Our refund policy clearly states:
“Refunds may only be issued within 14 days of the purchase date.”
We understand you’d probably like for us to take our own policy a little flexible here, but we never do that. If we did, we would have to apply the same flexibility for other customers to treat everyone fairly. Soon we would end up refunding everybody always. That’s not a sustainable way of staying business when you think about it.
We hope this makes sense even if it is not what you would like to hear from us.
We’re happy to provide support and address any issues or concerns you may have about WP Rocket.
With kind regards,
… from WP Rocket
This company is effectively saying that they stand behind their product for up to 14 days. If you are dissatisfied after that and want a refund for any reason, you’re screwed.
In The Jordan Rules, Phil Jackson is quoted as saying that everyone on his teams get treated “fairly” but not “equally”. This is smart business. He treated Michael Jordan differently than he treated Steve Kerr. Both were treated fairly but not equally. And everyone understood this to be fair business practice. Jordan gets extended every luxury, every flexibility he desires. Kerr better show up to practice on time or he risks getting cut. Fair, not equal.
WP Rocket treats all customer refunds equally, not fairly. When I asked for a refund on some (not all of my WP Rocket purchases) a mere 6 days late, I was treated the same as someone who requested a refund 1 year late. 6 days late requesting a refund could be due to all sorts of strange occurrences. 1 year late, and you can almost always assume it was negligence.
I purchased some parts from Adafruit a year ago using a coupon that expired at midnight. My actual purchase went through at 1am (1 hour late). They also initially took a hard line and said, “No”. But upon reflection, they emailed back and refunded me the value of the coupon. That’s fairness.
Not WP Rocket. They are totally inflexible and treat everyone equally.
I say, “No” and “That’s not included” to my customers regularly. There’s nothing wrong with a reasonable “no”. People appreciate a reasoned “no”. So do I!
Conversely, an unreasonable “no” creates pissed off customers.
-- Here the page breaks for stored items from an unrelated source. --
Lemma search_final_state (E : env) (event : gmap string pyval) (st : state) :
  snd (SearchHandler.lambda_handler E event st) = st
  \/ exists k,
      k <= 2
      /\ (snd (SearchHandler.lambda_handler E event st)
          = after_embedding st (k + 1) (backoff 1 k)
          \/ exists emb count,
              (1 <= count <= 50)%Z
              /\ snd (SearchHandler.lambda_handler E event st)
                 = after_query (after_embedding st (k + 1) (backoff 1 k)) emb count).
Proof.
  destruct (decoded_body E event) as [b|e] eqn:Hb.
  2: { left. rewrite (search_body_undecodable E event st e Hb). reflexivity. }
  assert ((exists d, b = PDict d) \/ forall d, b <> PDict d) as [[d ->]|Hnd]
    by (destruct b; eauto; right; discriminate).
  2: { left. destruct (search_body_not_a_dict E event st b Hb Hnd) as [msg Hm].
       rewrite Hm. reflexivity. }
  destruct (truthy (default PNone (d !! "query"))) eqn:Hq.
  2: { left. rewrite (search_query_falsy E event st d Hb Hq). reflexivity. }
  right.
  destruct (embedding_loop_effects E normalize_lambda 3 2 0 1%Z st eq_refl)
    as (k & Hk & Heff).
  change (embedding_loop E normalize_lambda 3 (seq 0 (3 - 0)) 1 st)
    with (SearchLambda.get_embedding E (default PNone (d !! "query")) st) in Heff.
  exists k. split; [exact Hk|].
  destruct (SearchLambda.get_embedding E (default PNone (d !! "query")) st)
    as [[emb|e] st1] eqn:Hemb; cbn [snd] in Heff; subst st1.
  2: { left. rewrite (search_embedding_raises E event st _ d e Hb Hq Hemb). reflexivity. }
  destruct (invalid_embedding emb) eqn:Hinv.
  1: { left. rewrite (search_embedding_invalid E event st _ d emb Hb Hq Hemb Hinv).
       reflexivity. }
  right. rewrite (search_at_store E event st _ d emb Hb Hq Hemb Hinv). cbn [snd].
  eexists emb, _. split; [apply validate_k_range|reflexivity].
Qed.

(** X9: one invocation of the search handler never writes to the store,
    draws no identifier and reads no clock; it sends at most one query (no
    retry, so nothing is slept for the store), makes at most three endpoint
    calls, and sleeps at most 3 time units, all of them between endpoint
    attempts. *)
Theorem search_handler_effects (E : env) (event : gmap string pyval) (st : state) :
  puts (snd (SearchHandler.lambda_handler E event st)) = puts st
  /\ s3_calls (snd (SearchHandler.lambda_handler E event st)) = s3_calls st
  /\ ids (snd (SearchHandler.lambda_handler E event st)) = ids st
  /\ ticks (snd (SearchHandler.lambda_handler E event st)) = ticks st
  /\ q_calls st <= q_calls (snd (SearchHandler.lambda_handler E event st)) <= q_calls st + 1
  /\ length (queries (snd (SearchHandler.lambda_handler E event st)))
     = length (queries st)
       + (q_calls (snd (SearchHandler.lambda_handler E event st)) - q_calls st)
  /\ sm_calls st <= sm_calls (snd (SearchHandler.lambda_handler E event st))
     <= sm_calls st + 3
  /\ exists k,
      k <= 2
      /\ slept (snd (SearchHandler.lambda_handler E event st)) = slept st ++ backoff 1 k
      /\ (0 <= total_sleep (backoff 1 k) <= 3)%Z.
Proof.
  destruct (search_final_state E event st)
    as [->|(k & Hk & [->|(emb & count & _ & ->)])].
  - repeat split; try lia. exists 0. rewrite app_nil_r. cbn. repeat split; lia.
  - cbn [after_embedding sm_calls s3_calls puts ids ticks q_calls queries slept].
    repeat split; try lia. exists k. split; [exact Hk|]. split; [reflexivity|].
    apply total_sleep_backoff_bound. exact Hk.
  - cbn [after_query after_embedding sm_calls s3_calls puts ids ticks q_calls queries
           slept].
    repeat split; try lia.
    + rewrite length_app. cbn. lia.
    + exists k. split; [exact Hk|]. split; [reflexivity|].
      apply total_sleep_backoff_bound. exact Hk.
Qed.

(** X10: the results of the search handler are the store's records, one for
    one and in the store's order: the i-th result carries the i-th record's
    key as [id], its metadata unchanged, its metadata's [text] (or the empty
    string) as [text], and the integer 0 as [score] when the record has no
    distance. *)
Theorem search_results_echo_store (vectors : list query_result) :
  length (SearchHandler.format_results vectors) = length vectors
  /\ forall i v,
      vectors !! i = Some v ->
      exists r,
        SearchHandler.format_results vectors !! i = Some r
        /\ r !! "id" = Some (PStr (q_key v))
        /\ r !! "metadata" = Some (PDict (default ∅ (q_metadata v)))
        /\ r !! "text" = Some (default (PStr "") (default ∅ (q_metadata v) !! "text"))
        /\ (q_distance v = None -> r !! "score" = Some (PInt 0)).
Proof.
  unfold SearchHandler.format_results. split; [apply length_map|].
  intros i v Hv. exists (SearchHandler.format_result v).
  split; [rewrite list_lookup_fmap, Hv; reflexivity|].
  unfold SearchHandler.format_result. split; [|split; [|split]].
  - apply lookup_insert_eq.
  - do 3 (rewrite lookup_insert_ne by discriminate). apply lookup_singleton_eq.
  - do 2 (rewrite lookup_insert_ne by discriminate). apply lookup_insert_eq.
  - intros Hd. rewrite Hd. rewrite lookup_insert_ne by discriminate.
    apply lookup_insert_eq.
Qed.

Lemma search_results_echo_store_witness :
  let v := {| q_key := "a"; q_distance := None;
              q_metadata := Some {[ "text" := PStr "Gru" ]} |} in
  exists r,
    SearchHandler.format_results [v] !! 0 = Some r
    /\ r !! "id" = Some (PStr "a")
    /\ r !! "metadata" = Some (PDict {[ "text" := PStr "Gru" ]})
    /\ r !! "text" = Some (PStr "Gru")
    /\ (q_distance v = None -> r !! "score" = Some (PInt 0)).
Proof.
  cbv zeta.
  exact (proj2 (search_results_echo_store
                  [{| q_key := "a"; q_distance := None;
                      q_metadata := Some {[ "text" := PStr "Gru" ]} |}])
           0 _ eq_refl).
Defined.

(** X11: when the endpoint's first answer is a non-empty flat list of
    scalars, both Lambda handlers answer 500 "Invalid embedding" after that
    single call: the ingest handler stores nothing and the search handler
    sends no query. *)
Theorem lambda_handlers_reject_flat_embedding (E : env) (st : state) (e : pyval)
    (es : list pyval) :
  invoke_endpoint E (sm_calls st) = Ok (PList (e :: es)) ->
  is_scalar e ->
  (forall event d text,
      decoded_body E event = Ok (PDict d) ->
      d !! "text" = Some text -> truthy text = true -> sliceable text = true ->
      IngestHandler.lambda_handler E event st
      = (Ok (error_response 500 "Invalid embedding returned from SageMaker"),
         after_embedding st 1 []))
  /\ (forall event d,
      decoded_body E event = Ok (PDict d) ->
      truthy (default PNone (d !! "query")) = true ->
      SearchHandler.lambda_handler E event st
      = (Ok (error_response 500 "Invalid embedding returned from SageMaker"),
         after_embedding st 1 [])).
Proof.
  intros Hcall He.
  assert (embedding_loop E normalize_lambda 3 (seq 0 3) 1 st
          = (Ok PNone, after_embedding st 1 [])) as Hemb.
  { pose proof (embedding_loop_recovers E normalize_lambda 3 (PList (e :: es)) 0 0 1%Z st
                  ltac:(lia) ltac:(intros i Hi; lia)) as H.
    rewrite Nat.add_0_r in H. specialize (H Hcall).
    rewrite (normalize_lambda_flat_is_none e es He) in H. exact H. }
  split.
  - intros event d text Hb Ht Htr Hs.
    exact (handler_embedding_invalid E event st _ d text PNone Hb Ht Htr Hs
             Hemb eq_refl).
  - intros event d Hb Hq.
    exact (search_embedding_invalid E event st _ d PNone Hb Hq Hemb eq_refl).
Qed.

Lemma lambda_handlers_reject_flat_embedding_witness :
  let W := Fixtures.world (fun _ => Ok Fixtures.vec) Fixtures.s3_ok Fixtures.q_none in
  IngestHandler.lambda_handler W (Fixtures.event_of {[ "text" := PStr "Gru" ]}) init_state
  = (Ok (error_response 500 "Invalid embedding returned from SageMaker"),
     after_embedding init_state 1 []).
Proof.
  cbv zeta.
  refine (proj1 (lambda_handlers_reject_flat_embedding _ init_state (PFloat 0.5)
                   [PFloat 0.25] _ _) _ {[ "text" := PStr "Gru" ]} (PStr "Gru") _ _ _ _);
    reflexivity.
Defined.

(** ** [put_vector] of the batch script *)

Lemma after_store_step_same_clock (st : state) (d : Z) (r : vector_record) (calls : nat)
    (ds : list Z) (rs : list vector_record) :
  after_store (after_store st 1 0 [d] [r]) calls 0 ds rs
  = after_store st (S calls) 0 (d :: ds) (r :: rs).
Proof.
  unfold after_store. cbn. f_equal; try lia; rewrite <- app_assoc; reflexivity.
Qed.

(** [n] retried answers followed by one that ends the loop. *)
Lemma put_vector_loop_decides (E : env) (vector_id : string) (embedding : pyval)
    (md : gmap string pyval) (attempts : nat) :
  forall (n a : nat) (delay : Z) (st : state),
    a + n < attempts ->
    store_retried E st n ->
    is_retried_by_put_vector (put_vectors E (s3_calls st + n)) = false ->
    IngestFromFile.put_vector_loop E vector_id embedding md attempts
      (seq a (attempts - a)) delay st
    = (put_vector_verdict E (put_vectors E (s3_calls st + n)),
       after_store st (n + 1) 0 (backoff delay n)
         (replicate (n + 1)
            {| rec_key := vector_id; rec_data := embedding; rec_metadata := md |})).
Proof.
  induction n as [|n IH]; intros a delay st Ha Hfail Hend.
  - rewrite seq_open by lia. cbn [IngestFromFile.put_vector_loop].
    rewrite Nat.add_0_r in *.
    unfold try_except, call_put_vectors.
    unfold after_store, backoff. cbn [seq map Nat.add replicate].
    destruct (put_vectors E (s3_calls st)) as [[]|e] eqn:Hcall.
    + cbn. rewrite app_nil_r. reflexivity.
    + destruct e as [code msg| | | |]; cbn [put_vector_verdict];
        try (unfold raise; cbn; rewrite app_nil_r; reflexivity).
      cbn in Hend. destruct (is_not_found code); [|discriminate Hend].
      unfold raise. cbn. rewrite app_nil_r. reflexivity.
  - rewrite seq_open by lia.
    pose proof (Hfail 0 ltac:(lia)) as H0. rewrite Nat.add_0_r in H0.
    destruct (put_vectors E (s3_calls st)) as [[]|[code msg| | | |]] eqn:Hcall;
      try discriminate.
    cbn in H0. apply negb_true_iff in H0.
    rewrite (put_vector_loop_retry E vector_id embedding md attempts a _ delay st code msg
               Hcall H0 ltac:(lia)).
    rewrite IH.
    + cbn [after_store s3_calls Nat.add]. rewrite <- Nat.add_succ_r.
      rewrite after_store_step_same_clock, <- backoff_cons.
      replace (S (n + 1)) with (S n + 1) by lia.
      cbn [Nat.add]. reflexivity.
    + lia.
    + intros i Hi. cbn [after_store s3_calls Nat.add].
      rewrite <- Nat.add_succ_r. apply Hfail. lia.
    + cbn [after_store s3_calls Nat.add].
      rewrite <- Nat.add_succ_r. exact Hend.
Qed.

(** Every attempt that is left gets a retried answer: the last is raised. *)
Lemma put_vector_loop_gives_up (E : env) (vector_id : string) (embedding : pyval)
    (md : gmap string pyval) (attempts : nat) :
  forall (n a : nat) (delay : Z) (st : state),
    a + S n = attempts ->
    store_retried E st (S n) ->
    exists code msg,
      put_vectors E (s3_calls st + n) = Raise (ClientError code msg)
      /\ IngestFromFile.put_vector_loop E vector_id embedding md attempts
           (seq a (attempts - a)) delay st
         = (Raise (ClientError code msg),
            after_store st (S n) 0 (backoff delay n)
              (replicate (S n)
                 {| rec_key := vector_id; rec_data := embedding; rec_metadata := md |})).
Proof.
  induction n as [|n IH]; intros a delay st Ha Hfail.
  - pose proof (Hfail 0 ltac:(lia)) as H0. rewrite Nat.add_0_r in *.
    destruct (put_vectors E (s3_calls st)) as [[]|[code msg| | | |]] eqn:Hcall;
      try discriminate.
    cbn in H0. apply negb_true_iff in H0.
    exists code, msg. split; [reflexivity|].
    replace (attempts - a) with 1 by lia. cbn [seq].
    rewrite (put_vector_loop_last E vector_id embedding md attempts a _ delay st code msg
               Hcall H0 ltac:(lia)).
    reflexivity.
  - pose proof (Hfail 0 ltac:(lia)) as H0. rewrite Nat.add_0_r in H0.
    destruct (put_vectors E (s3_calls st)) as [[]|[code0 msg0| | | |]] eqn:Hcall;
      try discriminate.
    cbn in H0. apply negb_true_iff in H0.
    set (r0 := {| rec_key := vector_id; rec_data := embedding; rec_metadata := md |}).
    destruct (IH (S a) (delay * 2)%Z (after_store st 1 0 [delay] [r0]))
      as (code & msg & Hlast & Hrun).
    + lia.
    + intros i Hi. cbn [after_store s3_calls Nat.add].
      rewrite <- Nat.add_succ_r. apply Hfail. lia.
    + exists code, msg. split.
      * cbn [after_store s3_calls Nat.add] in Hlast.
        rewrite Nat.add_succ_r. exact Hlast.
      * rewrite seq_open by lia.
        rewrite (put_vector_loop_retry E vector_id embedding md attempts a _ delay st
                   code0 msg0 Hcall H0 ltac:(lia)).
        fold r0. rewrite Hrun, after_store_step_same_clock, <- backoff_cons. reflexivity.
Qed.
I’m not here to tell WP Rocket how to run their business. Maybe this rigid refund policy makes sense to the penny-pinchers at the top and makes their bottom line more sustainable. But it also has the effect of turning off this WordPress developer. This refund policy makes me question the sustainability of the business as a whole. (If their business needs my
If WP Rocket was the only game in town, it might make business sense for them to have a rigid return policy – but they’re not the only game in town. It’s not a Mac vs. PC thing – there are LOTS of free and paid plugins to optimize your website. My hosting provider doesn’t even allow WP Rocket on its servers (which is why I requested the refund in the first place). I’ve got lots of options, and WP Rocket ain’t one.
The thing about terms of service is that they are only as good as the quality of the communication.
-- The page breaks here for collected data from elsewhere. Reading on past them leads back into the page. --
Lemma dict_get_update_absent d items k restval :
  k ∉ items.*1 →
  dict_get (dict_update d items) k restval = dict_get d k restval.
Proof.
  revert d. induction items as [|[k0 v0] items IH]; intros d; [done|].
  cbn [fmap list_fmap fst]. intros [Hne Hnotin]%not_elem_of_cons.
  rewrite dict_update_cons, IH by done.
  rewrite dict_get_setitem. by rewrite decide_False.
Qed.

Lemma dict_get_update_present d items k v restval :
  NoDup items.*1 → (k, v) ∈ items →
  dict_get (dict_update d items) k restval = v.
Proof.
  revert d. induction items as [|[k0 v0] items IH]; intros d;
    [by intros _ ?%elem_of_nil|].
  cbn [fmap list_fmap fst]. intros [Hnotin Hnd]%NoDup_cons Hin.
  rewrite dict_update_cons.
  apply elem_of_cons in Hin as [[= -> ->]|Hin].
  - rewrite dict_get_update_absent by done.
    rewrite dict_get_setitem. by rewrite decide_True.
  - by apply IH.
Qed.

Lemma dict_update_keys d items :
  NoDup items.*1 →
  (dict_update d items).*1 = d.*1 ++ filter (λ k, k ∉ d.*1) items.*1.
Proof.
  revert d. induction items as [|[k v] items IH]; intros d.
  - intros _. cbn. by rewrite app_nil_r.
  - cbn [fmap list_fmap fst]. intros [Hnotin Hnd]%NoDup_cons.
    rewrite dict_update_cons, IH by done.
    destruct (decide (k ∈ d.*1)) as [Hin|Hout].
    + rewrite dict_setitem_present by done.
      rewrite filter_cons_False by (intros Hn; by apply Hn). done.
    + rewrite dict_setitem_fresh by done.
      rewrite filter_cons_True by done.
      rewrite fmap_app, <-(assoc_L (++)). cbn. do 2 f_equal.
      apply filter_ext_in. intros k' Hk'. rewrite not_elem_of_app.
      rewrite list_elem_of_singleton. split; [naive_solver|].
      intros Hk. split; [done|]. by intros ->.
Qed.

End dict.

Section metadata.
Context {I : Type}.
Implicit Types token first : list (token_trait I).
Implicit Types token_data : list (list (token_trait I)).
My dad refused to do sub-contracted work for lawyers, because, “They can sue you for FREE!” he would emphatically-declare. (FWIW, lawyers are some of my best customers, and I have a natural affinity to them.)
In Don’t Let Your Business Run You, Allan Branch talks about a time he was sued even though he was totally in the right, had signed contracts, terms of service clearly-stated, etc. etc. etc. He was in a great position to defend himself. After a lengthy & expensive court battle, Branch ended up paying through the nose to settle with this jerk who sued him, clearly-illustrating that even with an iron-clad contract in place, ill-intentioned people can make your life a living hell if they want to. Businesses are better off being a little more human, being a little more flexible, and a little more compassionate towards other humans.
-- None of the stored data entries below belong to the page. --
(** * bethesda-email-service: the notification dispatcher of [index.js]

    A shallow embedding of the three Express routes of [index.js]
    ([/email/reservation-created], [/email/waitlist-created],
    [/email/status-updated]), of [sendEmail] and of [renderBrandedEmail],
    followed by the properties the specification states about them.

    Modelling frame.
    - A JavaScript string is its sequence of UTF-16 code units.
    - A request is the object [express.json()] leaves in [req.body]: a finite
      map from property names to values; a property that is not there reads
      as [undefined].  The values of the fields are JSON values: null,
      booleans, numbers, strings, arrays and objects.
    - Converting a value to a string can throw: a template literal that
      interpolates an object with a [toString] member of its own throws a
      TypeError.  Rendering is therefore a computation that returns a string
      or throws, and a route's [catch] sees these throws as it sees a failed
      send.
    - Numbers stay abstract: the routes only test them for truthiness and
      interpolate them, so a number type comes with exactly these two
      observations ([JsNumber]).
    - [resend.emails.send] is the one external collaborator.  It is an
      oracle that answers each call from the calls made before it in the
      request and from the call itself; the world threaded through a route
      is the chronological list of the calls made so far.
    - [console.error] and [console.log] have no observable effect here and
      are left out; so are the CORS set-up and [app.listen]. *)

From Stdlib Require Import String Ascii NArith ZArith List Bool Lia.
From stdpp Require Import base option list strings gmap pretty.
Import ListNotations.

Local Open Scope N_scope.
Local Open Scope list_scope.

(* ===================================================================== *)
(** ** JavaScript strings                                                 *)
(* ===================================================================== *)

Module JsStr.

(** A string value: UTF-16 code units, in order. *)
Definition JsString : Type := list N.

(** The code unit of one character of a literal.  A template literal of the
    source never holds a bare backquote, so in the literals of this file the
    backquote stands for the double quote (U+0022). *)
Definition code_unit (a : ascii) : N :=
  let n := N_of_ascii a in if n =? 96 then 34 else n.

(** The value of an ASCII literal. *)
Fixpoint js (s : string) : JsString :=
  match s with
  | EmptyString => []
  | String a rest => code_unit a :: js rest
  end.

Definition LF : N := 10.

(** The characters of the source that are not ASCII. *)
Definition PARTY_POPPER : JsString := [0xD83C; 0xDF89].       (* U+1F389 *)
Definition ROUND_PUSHPIN : JsString := [0xD83D; 0xDCCD].      (* U+1F4CD *)
Definition CLOCK_THREE : JsString := [0xD83D; 0xDD52].        (* U+1F552 *)
Definition EN_DASH : JsString := [0x2013].
Definition COPYRIGHT : JsString := [0x00A9].

(** [WhiteSpace] and [LineTerminator] of ECMAScript: what
    [String.prototype.trim] strips. *)
Definition is_white_space (c : N) : bool :=
  (c =? 0x0009) || (c =? 0x000A) || (c =? 0x000B) || (c =? 0x000C) ||
  (c =? 0x000D) || (c =? 0x0020) || (c =? 0x00A0) || (c =? 0x1680) ||
  ((0x2000 <=? c) && (c <=? 0x200A)) ||
  (c =? 0x2028) || (c =? 0x2029) || (c =? 0x202F) || (c =? 0x205F) ||
  (c =? 0x3000) || (c =? 0xFEFF).

Fixpoint trimStart (s : JsString) : JsString :=
  match s with
  | [] => []
  | c :: rest => if is_white_space c then trimStart rest else s
  end.

Definition trimEnd (s : JsString) : JsString := rev (trimStart (rev s)).

(** [s.trim()] *)
Definition trim (s : JsString) : JsString := trimEnd (trimStart s).

(** [s.replace(/\n/g, by)]: every line feed gives way to [by]. *)
Fixpoint replace_newlines (by_ : JsString) (s : JsString) : JsString :=
  match s with
  | [] => []
  | c :: rest =>
      (if c =? LF then by_ else [c]) ++ replace_newlines by_ rest
  end.

(** [s.startsWith(x)] and [s.includes(x)], used to state what a rendered
    message holds and what it does not. *)
Fixpoint startsWith (s x : JsString) : bool :=
  match x, s with
  | [], _ => true
  | _ :: _, [] => false
  | c :: x', d :: s' => (c =? d) && startsWith s' x'
  end.

Fixpoint includes (s x : JsString) : bool :=
  startsWith s x ||
  match s with
  | [] => false
  | _ :: s' => includes s' x
  end.

(** [x] occurs in [s] as a contiguous piece. *)
Definition occurs_in (x s : JsString) : Prop :=
  exists pre post, s = pre ++ x ++ post.

End JsStr.
Export JsStr.

Arguments js : simpl never.

(* ===================================================================== *)
(** ** Completions                                                        *)
(* ===================================================================== *)

(** The provider's error object. *)
Record ErrorResponse : Type := {
  error_name : JsString;
  error_message : JsString
}.

(** A thrown value: the provider's error object, the reason of a rejected
    promise, or the TypeError of a conversion. *)
Inductive Thrown : Type :=
| ThrownError (e : ErrorResponse)
| ThrownReason (r : JsString)
| TypeError.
Back to our tale of WP Rocket. I replied stating simply:
“Fair or not, it still hurts.”My reply to WP Rocket
To which WP Rocket Replied:
Hey Toby,WP Rocket support
> Fair or not, It still hurts
I get this is frustrating for you. However, it’s a policy you agreed with when you purchased WP Rocket.
We didn’t hide anything from you or in any way tricked you into buying WP Rocket.
This reply lacks empathy. It lacks understanding. It lacks humanity. Are you a robot monolith, or are you a company run by fallible humans (like mine)?
When trying to win a point, it can be easy to ignore the humanity on the other side of the table. And businesses that ignore humanity do so at their own peril. My biggest business and personal failures have ALL stemmed from communication failures, not product failures.